I was was lost but now I’m found

was blind but now I SEE!!!!!!!!!!!!!!! and I do see, and I DO know, and—-“

Ken cut the song short, grabbed the microphone and said, “That’s the show for tonight, folks, thank you.”

  There was a splattering of timid applause as people collected their extraneous clothing items from floor and chair. Suddenly a woman stood and shouted “Brava, Brava! I have not seen such cabaret except in Berlin! Brava!” She pulled other people to their feet instigating a standing ovation. People stood in line to shake my hand.

“That was real theater” said a young woman as she squeezed my hand. “It all looked so real.”

A bald man in tweeds asked “Is this your regular troupe of actors? Are you interested in the college circuit?

“I would love to bring our parents. Are you doing this show again next week?”

 “Thank you for bringing me back to God.” 

The bass player marched up, car keys in hand, his bass in its bag.    


“You forgot the lyrics to some of the songs” he said. “And when you change tempo in the middle of a song, you got to let me know, I can’t real minds.”
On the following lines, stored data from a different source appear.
(** ** Descriptors *)
Lemma in_files_ok {X} (m : M fs X) s x f : m (pk_files s) = Ok (x, f) -> in_files m s = Ok (x, set_pk_files f s).
Proof using. intros Em. unfold in_files, zoom. by rewrite Em. Qed.
Lemma runs_files {X B} (m : M fs X) (f : X -> T pkgsys B) es s x b s2 :
  m (pk_files s) = Ok (x, pk_files s) -> runs (f x) es s b s2 -> runs (tbind (on_files m) f) es s b s2.
Proof using.
  intros Em Hr. eapply runs_step; [by apply in_files_ok|]. by destruct s.
Qed.
Lemma pkg_fd_facts f fd g e : pkg_fd f fd g e ->
  exists x i, (forall std, std <= 2 -> pkg_branch std fd f = Ok (true, f)) /\ fd_local2global fd f = Ok (g, f) /\
    file_at g f = Ok (x, f) /\ (fd_pos x =? CLIENT_MARK) = (if e then false else true) /\
    inode_at (fd_inode x) f = Ok (i, f) /\ elem (i_zones i) 0 f = Ok (end_address e, f).
Proof using.
  clear. intros [(Hfd & Ht & Hg) (x & i & Hx & Hp & Hc & Hi & Hch & Hff & Hz)].
  assert (fd_local2global fd f = Ok (g, f)) as Ef.
  { unfold fd_local2global. rewrite gets_bind. unfold elem. rewrite (proj2 (Z.ltb_ge fd 0)), Ht by lia. rets.
    rewrite assert_bind; [done|]. rewrite Z.geb_leb, (proj2 (Z.leb_le 0 g)), (proj2 (Z.ltb_lt g _)) by lia. done. }
  assert (file_at g f = Ok (x, f)) as Ex by (unfold file_at; by rewrite Hx).
  assert (inode_at (fd_inode x) f = Ok (i, f)) as Ei by (unfold inode_at; by rewrite Hi).
  exists x, i. split_and!; [|done..|unfold elem; change (Z.to_nat 0) with 0%nat; by rewrite Hz].
  intros std Hstd. unfold pkg_branch, is_pipe. run Ef. run Ex. rets. rewrite (proj2 (Z.eqb_neq _ _)) by done.
  rewrite (proj2 (Z.eqb_neq fd std)) by lia. unfold is_char_fd. run Ef. run Ex. run Ei. rets. rewrite Hch.
  unfold is_pkg_fd. run Ef. run Ex. run Ei. by rewrite Hff.
Qed.
Lemma pkg_target_now s fd g e : pkg_fd (pk_files s) fd g e -> pkg_target g s = Ok (end_address e, s).
Proof using.
  intros (x & i & _ & _ & Ex & _ & Ei & Ez)%pkg_fd_facts. unfold pkg_target.
  assert (set_pk_files (pk_files s) s = s) as Es by by destruct s.
  run (in_files_ok _ s _ _ Ex). rewrite Es. run (in_files_ok _ s _ _ Ei). rewrite Es. by rewrite (in_files_ok _ s _ _ Ez), Es.
Qed.

(** ** Writing *)
Lemma no_server s c A : at_rest members owners fuel s A -> is_Some (owners !! c) -> pk_servers s !! c = None.
Proof using.
  intros Hr [a Ho]. destruct (pk_servers s !! c) eqn:Ec; [|done]. pose proof (ar_kinds _ _ _ _ _ Hr c) as Hk.
  rewrite Ho in Hk. discriminate Hk. apply (ar_servers _ _ _ _ _ Hr). by eexists.
Qed.
Lemma broadcast_all_runs s A a cl data A' : at_rest members owners fuel s A -> members !! a = Some cl -> small (PkgMsg 0 data) ->
  deliver_all cl (PkgMsg 0 data) A = Some A' ->
  exists s', runs (lock_fetch fuel rounds (server_lock a) ;;;
      pos <~ on_kern (get_next (server_clients a)) ;;
      broadcast fuel rounds fuel pos (server_clients a) (Z.of_nat (length data)) data ;;;
      on_kern (lock_release fuel (server_lock a)) ;;;
      done (Z.of_nat (length data) + sizeof_header)) [] s (Z.of_nat (length data) + sizeof_header) s' /\
    resting s' A' /\ kept s s'.
Proof using Hrounds Hmem.
  intros Hr Hcl Hm Hd. destruct (ar_served _ _ _ _ _ Hr) as (Q & rq & Hs). set (L := server_lock a).
  destruct (ar_locks _ _ _ _ _ Hr a cl Hcl) as [Hfree Hlen]. pose proof (sv_locks _ _ _ _ _ _ Hs a cl Hcl) as Hnq. fold L in Hfree, Hnq.
  set (s1 := set_kernel (with_lock L (held_by (current (kernel s))) (kernel s)) s).
  assert (resting s1 A) as Hs1 by (exists Q, rq; by apply served_lock).
  destruct (broadcast_runs fuel s1 A a [] cl data A' Hs1 Hcl) as (s2 & Er2 & (Q2 & rq2 & Hs2) & Hk2); [|done..|].
  { intros c Hc. pose proof (ar_members _ _ _ _ _ Hr a cl c Hcl Hc) as Ho. split.
    - apply (no_server s c A Hr). by eexists.
    - rewrite (ar_owners _ _ _ _ _ Hr) in Ho. change (pk_clients s1) with (pk_clients s). by destruct (pk_clients s !! c). }
  set (s3 := set_kernel (with_lock L free_lock (kernel s2)) s2).
  assert (locks (kernel s2) !! L = Some (held_by (current (kernel s)))) as Hheld.
  { rewrite (kp_locks _ _ Hk2). apply with_lock_locks. }
  destruct (sv_members _ _ _ _ _ _ Hs2 a cl Hcl) as (_ & Hwq & _).
  exists s3. split; [|split].
  - eapply (runs_bind _ _ [] []); [apply runs_lock_fetch; [clear -Hrounds; lia|done|apply Hr]|]. fold L s1.
    destruct (sv_members _ _ _ _ _ _ Hs a cl Hcl) as ([Hseg _] & _).
    eapply runs_kern_step; [apply (get_next_ok (S:=kern) _ _ (default (server_clients a) ((client_target <$> cl) !! 0%nat)))|].
    { by destruct cl; [destruct Hseg|destruct Hseg as (? & _)]. }
    rewrite set_kernel_get. eapply (runs_bind _ _ [] []); [exact Er2|]. cbv beta.
    eapply runs_kern_step; [by apply (lock_release_now fuel L (current (kernel s)))|]. fold s3. apply runs_done.
  - exists Q2, rq2. apply served_lock; [done|]. by eapply sv_locks.
  - destruct Hk2 as [K1 K2 K3 K4 K5]. split; try assumption.
    change (<[L := free_lock]> (locks (kernel s2)) = locks (kernel s)). rewrite K4.
    change (<[L := free_lock]> (<[L := held_by (current (kernel s))]> (locks (kernel s))) = locks (kernel s)).
    by rewrite insert_insert_eq, insert_id.
Qed.

Definition known (e : pkg_end) : Prop :=
  match e with AtServer a => is_Some (members !! a) | AtClient c => is_Some (owners !! c) end.
Lemma write_runs s A e fd g buf n A' : at_rest members owners fuel s A -> pkg_fd (pk_files s) fd g e -> known e ->
  Z.of_nat (length buf) < 2 ^ 32 -> spec_write members owners e buf A = Some (n, A') ->
  exists s', runs (sys_write fuel rounds fd buf) [] s n s' /\ at_rest members owners fuel s' A' /\ pk_files s' = pk_files s.
Proof using Hrounds Hmem.
  intros Hr Hfd Hkn Hlen Hsp. pose proof (pkg_target_now s fd g e Hfd) as Et.
  destruct (pkg_fd_facts _ _ _ _ Hfd) as (x & i & Eb & Eg & Ex & Em & _ & _).
  assert (0 <= fd) as H0 by (destruct Hfd as [[? _] _]; lia).
  enough (exists s', runs (if e then write_server fuel rounds g buf else write_client fuel rounds g buf) [] s n s' /\
      (s' = s /\ A' = A \/ resting s' A' /\ kept s s' /\ forall a ms, A' !! a = Some ms -> Forall small ms)) as (s' & Er & Hs').
  { exists s'. split.
    - unfold sys_write. rewrite (proj2 (Z.ltb_ge fd 0)) by done. eapply runs_files; [by apply Eb|]. cbn iota.
      eapply runs_files; [exact Eg|]. eapply runs_files; [exact Ex|]. rewrite Em. by destruct e.
    - destruct Hs' as [[-> ->]|(Hs' & Hk & Hsm)]; [done|]. split; [by eapply at_rest_kept|by apply kp_files]. }
  pose proof (ar_small _ _ _ _ _ Hr) as Hsm. destruct (ar_served _ _ _ _ _ Hr) as (Q & rq & Hs).
  set (count := Z.of_nat (length buf)) in *. unfold spec_write in Hsp. fold count in Hsp. destruct e as [a|c].
  - unfold write_server. fold count. destruct (u32 (count - sizeof_header) >? MAX_PACKET_SIZE) eqn:Eu.
    { injection Hsp as <- <-. exists s. split; [|by left]. eapply runs_step; [exact Et|]. apply runs_done. }
    assert (Z.of_nat (length (drop 4 buf)) = count - sizeof_header /\ u32 (count - sizeof_header) = count - sizeof_header) as [Ed Eu'].
    { rewrite length_drop. unfold sizeof_header, MAX_PACKET_SIZE, u32 in *. rewrite Z.gtb_ltb in Eu. apply Z.ltb_ge in Eu.
      assert (0 <= count - 4) by (destruct (Z.le_gt_cases 0 (count - 4)) as [|Hlt]; [done|]; exfalso;
        rewrite <-(Z_mod_plus_full _ 1), Z.mod_small in Eu; unfold count in *; lia).
      rewrite Z.mod_small in * by (unfold count in *; lia). split; [unfold count in *; lia|done]. }
    assert (small (PkgMsg 0 (drop 4 buf))) as Hm.
    { unfold small. cbn [bytes]. rewrite Ed, <-Eu'. rewrite Z.gtb_ltb in Eu. by apply Z.ltb_ge in Eu. }
    destruct (of_le (take 4 buf) =? 0) eqn:E0.
    + destruct (members !! a) as [cl|] eqn:Ecl; [|done]. cbn in Hsp.
      destruct (deliver_all cl _ A) as [A1|] eqn:Ed1; [|done]. injection Hsp as <- <-.
      destruct (broadcast_all_runs s A a cl _ A1 Hr Ecl Hm Ed1) as (s' & Er & Hs' & Hk).
      exists s'. split; [|right; split_and!; [done..|by eapply deliver_all_small]].
      eapply runs_step; [exact Et|]. cbv beta zeta. rewrite Eu', <-Ed. cbn [end_address].
      replace (Z.of_nat (length (drop 4 buf)) + sizeof_header) with count in Er by lia. exact Er.
    + set (t := of_le (take 4 buf)) in *. destruct (owners !! t) as [srv|] eqn:Eo; [|done]. cbn in Hsp.
      pose proof (ar_owners _ _ _ _ _ Hr t) as Ho. rewrite Eo in Ho. destruct (pk_clients s !! t) as [y|] eqn:Ey; [|done].
      injection Ho as ->. assert (client_at t s = Ok (y, s)) as Ec by (unfold client_at; by rewrite Ey).
      destruct (negb (server y =? a)) eqn:Esrv.
      { injection Hsp as <- <-. exists s. split; [|by left]. eapply runs_step; [exact Et|]. cbv beta zeta. fold t.
        eapply runs_step; [exact Ec|]. cbn [end_address]. rewrite Esrv. apply runs_done. }
      destruct (deliver t _ A) as [A1|] eqn:Ed1; [|done]. injection Hsp as <- <-.
      destruct (send_to_client_runs s A t y (drop 4 buf) A1) as (s' & Er & Hs' & Hk); [by exists Q, rq| |done..|].
      { apply (no_server s t A Hr). by eexists. }
      exists s'. split; [|right; split_and!; [done..|by eapply deliver_small]].
      eapply runs_step; [exact Et|]. cbv beta zeta. fold t. eapply runs_step; [exact Ec|].
      cbn [end_address]. rewrite Esrv, Eu', <-Ed. eapply (runs_bind _ _ [] []); [exact Er|]. cbv beta.
      replace (u32 _) with (count + sizeof_package); [apply runs_done|]. unfold small in Hm. cbn [bytes] in Hm. rewrite Ed in *.
      unfold sizeof_package, sizeof_header, MAX_PACKET_SIZE in *. rewrite u32_small; lia.
  - unfold write_client. fold count. cbn [end_address] in Et.
    destruct (count >? MAX_PACKET_SIZE) eqn:Eu.
    { injection Hsp as <- <-. exists s. split; [|by left]. eapply runs_step; [exact Et|]. apply runs_done. }
    destruct (owners !! c) as [srv|] eqn:Eo; [|done]. cbn in Hsp. destruct (deliver srv _ A) as [A1|] eqn:Ed1; [|done].
    injection Hsp as <- <-. pose proof (ar_owners _ _ _ _ _ Hr c) as Ho. rewrite Eo in Ho.
    destruct (pk_clients s !! c) as [y|] eqn:Ey; [|done]. injection Ho as ->.
    destruct (proj1 (ar_servers _ _ _ _ _ Hr (server y)) (ar_owned _ _ _ _ _ Hr c _ Eo)) as [z Ez].
    assert (small (PkgMsg c buf)) as Hm.
    { unfold small. cbn [bytes]. fold count. rewrite Z.gtb_ltb in Eu. by apply Z.ltb_ge in Eu. }
    destruct (send_to_server_runs s A (server y) z c buf A1) as (s' & Er & Hs' & Hk); [by exists Q, rq|done..|].
    exists s'. split; [|right; split_and!; [done..|by eapply deliver_small]].
    eapply runs_step; [exact Et|]. eapply runs_step; [unfold client_at; by rewrite Ey|].
    eapply (runs_bind _ _ [] []); [exact Er|]. apply runs_done.
Qed.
“This was improvisational Cabaret.”

“I thought it was a straight ahead jazz gig. I only do straight ahead. Ken, you told me this was straight ahead.”

“I lied” said Ken.

 Donna, limp and limping, tottered down the stairs, shaking the hands of departing guests.

“I cannot do it” she said. “I cannot do this. I have a restaurant. I have not big insurance.

I am very sorry.”

 What part of the evening upset you?” I asked.